Try it:
What do the entries below say? Restate them word for word.

Exercise materials:
(** ** The bootstrap *)

Lemma add_db_file_efivar os ctx which path :
  (exists d, db_type d = DB_EFIVAR /\
             add_db_file os ctx which path DB_EFIVAR
             = ret (0, 0, set_chain which (d :: chain which ctx) ctx)) \/
  (exists e, add_db_file os ctx which path DB_EFIVAR = ret (-1, e, ctx)).
Proof.
  unfold add_db_file, link_source.
  destruct (calloc_dblist os); [| right; eexists; reflexivity].
  destruct (open_ os); [| right; eexists; reflexivity].
  destruct (strdup_dbfile os); [| right; eexists; reflexivity].
  destruct (strdup_basename os); [| right; eexists; reflexivity].
  destruct (fstat_ os); [| right; eexists; reflexivity].
  destruct (mmap_ os); [| destruct (read_file_ os)];
    try (right; eexists; reflexivity);
    left; eexists; (split; [| reflexivity]); reflexivity.
Qed.

Lemma load_or_exit_attempt world ctx which path diagnostic :
  exists r,
    attempt world ctx which path r /\
    load_or_exit world ctx which path diagnostic
    = match r with
      | Some ctx' => ret ctx'
      | None => ([Stderr (diagnostic path)], Exit 1)
      end.
Proof.
  unfold load_or_exit.
  destruct (add_db_file_efivar (world path) ctx which path)
    as [(d & Hd & Hadd) | (e & Hadd)].
  - exists (Some (set_chain which (d :: chain which ctx) ctx)).
    split; [now apply attempt_loaded |].
    rewrite Hadd, bind_ret_l. reflexivity.
  - destruct (Z.eqb_spec e ENOENT) as [-> | Hne].
    + exists (Some ctx). split; [now apply attempt_missing |].
      rewrite Hadd, bind_ret_l. reflexivity.
    + exists None. split; [now apply (attempt_fatal _ _ _ _ e) |].
      rewrite Hadd, bind_ret_l.
      change (-1 <? 0) with true. cbn [andb].
      replace (e =? ENOENT) with false
        by (symmetry; now apply Z.eqb_neq).
      reflexivity.
Qed.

Result:
(** ** The bootstrap *)

Lemma add_db_file_efivar os ctx which path :
  (exists d, db_type d = DB_EFIVAR /\
             add_db_file os ctx which path DB_EFIVAR
             = ret (0, 0, set_chain which (d :: chain which ctx) ctx)) \/
  (exists e, add_db_file os ctx which path DB_EFIVAR = ret (-1, e, ctx)).
Proof.
  unfold add_db_file, link_source.
  destruct (calloc_dblist os); [| right; eexists; reflexivity].
  destruct (open_ os); [| right; eexists; reflexivity].
  destruct (strdup_dbfile os); [| right; eexists; reflexivity].
  destruct (strdup_basename os); [| right; eexists; reflexivity].
  destruct (fstat_ os); [| right; eexists; reflexivity].
  destruct (mmap_ os); [| destruct (read_file_ os)];
    try (right; eexists; reflexivity);
    left; eexists; (split; [| reflexivity]); reflexivity.
Qed.

Lemma load_or_exit_attempt world ctx which path diagnostic :
  exists r,
    attempt world ctx which path r /\
    load_or_exit world ctx which path diagnostic
    = match r with
      | Some ctx' => ret ctx'
      | None => ([Stderr (diagnostic path)], Exit 1)
      end.
Proof.
  unfold load_or_exit.
  destruct (add_db_file_efivar (world path) ctx which path)
    as [(d & Hd & Hadd) | (e & Hadd)].
  - exists (Some (set_chain which (d :: chain which ctx) ctx)).
    split; [now apply attempt_loaded |].
    rewrite Hadd, bind_ret_l. reflexivity.
  - destruct (Z.eqb_spec e ENOENT) as [-> | Hne].
    + exists (Some ctx). split; [now apply attempt_missing |].
      rewrite Hadd, bind_ret_l. reflexivity.
    + exists None. split; [now apply (attempt_fatal _ _ _ _ e) |].
      rewrite Hadd, bind_ret_l.
      change (-1 <? 0) with true. cbn [andb].
      replace (e =? ENOENT) with false
        by (symmetry; now apply Z.eqb_neq).
      reflexivity.
Qed.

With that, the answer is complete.